Several modes, like an Eco and Sport, can be selected. But the Custom mode takes it up a notch, with parameters that can be individually adjusted in a pick & choose fashion.
Surprisingly, Genesis opted for a multi-link type suspension with good ‘ol springs and shocks, a bit unusual for a luxury highway cruiser, but we’ll get to that later.
On the road
Stepping into the 2020 Genesis G90 doesn’t require contortion, as you can imagine. The seats are some of the most comfortable I’ve ever sat in, and they can even propose the best position settings via the Smart Posture Care feature. Enter weight, height and other personal dimensions and let it do the work.
In the dashboard, some textures and commands gave themselves up; we spotted resemblances in Kia and Hyundai vehicles. However, the genuine wood trim is open-pore and has just enough lacquer to protect it without removing the “feel”. Control the infotainment system using the knob, steering wheel or on the touchscreen, which is uselessly tactile (it would take a pretty long arm to get there).
A lever sitting just at the right angle controls the transmission. A detail that I particularly appreciate because rotating knobs are just plain boring.
Switch it in “D”, squeeze in the accelerator pedal and the grunt of the 5.0-litre V8 progressively escalates, like a classical music concert. The transmission helps slingshot the 4960-pound Korean first-class cabin ahead with ease. Power and seamlessness are predominant here, no hiccups or wait, the G90 just goes.
Like an arrow in the wind and with plenty of horses on command under the pedal, the G90 is a proper highway cruiser. However, throw it in a curve and the non-pneumatic suspension with an internal valve system goes to work. Much to my surprise, the G90 feels a lot smaller than it is; it is nimble and agile. Along with precise steering with good feedback, this full-size luxury sedan was actually fun to drive.
From the backseat, which can easily double as a workspace, comfort was varying according to road conditions, there were rocky moments and peaceful ones, but the adjustability of the reclining seats and various controls contributed to an executive experience.

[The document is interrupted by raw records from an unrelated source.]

Lemma Qsign_spec (a : Q) :
  match Num.Qsign a with Eq => a == 0 | Lt => a < 0 | Gt => 0 < a end.
Proof.
  unfold Num.Qsign, Qeq, Qlt; simpl.
  destruct (Z.compare_spec (Qnum a) 0); lia.
Qed.

Lemma Qsign_comp (a b : Q) : a == b → Num.Qsign a = Num.Qsign b.
Proof.
  intros Hab. pose proof (Qsign_spec a) as Ha. pose proof (Qsign_spec b) as Hb.
  destruct (Num.Qsign a), (Num.Qsign b); try reflexivity; exfalso; lra.
Qed.

Lemma Qltb_lt (a b : Q) : Num.Qltb a b = true ↔ a < b.
Proof.
  unfold Num.Qltb. rewrite negb_true_iff, <- not_true_iff_false, Qle_bool_iff.
  split; [apply Qnot_le_lt | apply Qlt_not_le].
Qed.

Lemma Qltb_comp (a a' b b' : Q) :
  a == a' → b == b' → Num.Qltb a b = Num.Qltb a' b'.
Proof. intros Ha Hb. unfold Num.Qltb. by rewrite Ha, Hb. Qed.

End NumFacts.

#[global] Instance num_equivalence : Equivalence (≡@{num}).
Proof.
  split.
  - intros [a| | |]; unfold equiv, num_equiv; simpl; done.
  - intros [a| | |] [b| | |]; unfold equiv, num_equiv; simpl;
      first [done | intros H; by symmetry].
  - intros [a| | |] [b| | |] [c| | |]; unfold equiv, num_equiv; simpl;
      first [done | intros H1 H2; by rewrite H1].
Qed.

Lemma num_equiv_Fin (a b : Q) : Fin a ≡ Fin b ↔ (a == b)%Q.
Proof. done. Qed.

(** Case analysis on two related numbers. *)
Ltac num_cases H :=
  match type of H with
  | ?x ≡ ?y =>
      destruct x as [?a| | |], y as [?b| | |];
      try (exfalso; exact H); try apply -> num_equiv_Fin in H
  end.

The full-size luxury sedan is not only a class of its own; it caters to a specific class of people which are as demanding as demanding can be. Size doesn’t matter, because concerns about parking are inexistent (the car will most likely be left at the valet, or in the hands of the driver). Fuel economy isn’t usually a concern either.
The G90 has what it takes to charm that specific class of individuals. It might not have the European “soul” than they are accustomed to. But at 89,750$, you get a very complete package, with plenty of driver-assistive tech that we haven’t mentioned here. Additionally, maintenance is taken care of for 5 years or 100,000 kilometres.
On the other hand, if it fails to the task of convincing S-Class and 7-Series buyers, the G90 could tap into the limousine business – because it has the right luxury amenities, and it comes with a maintenance plan that makes a lot of business sense.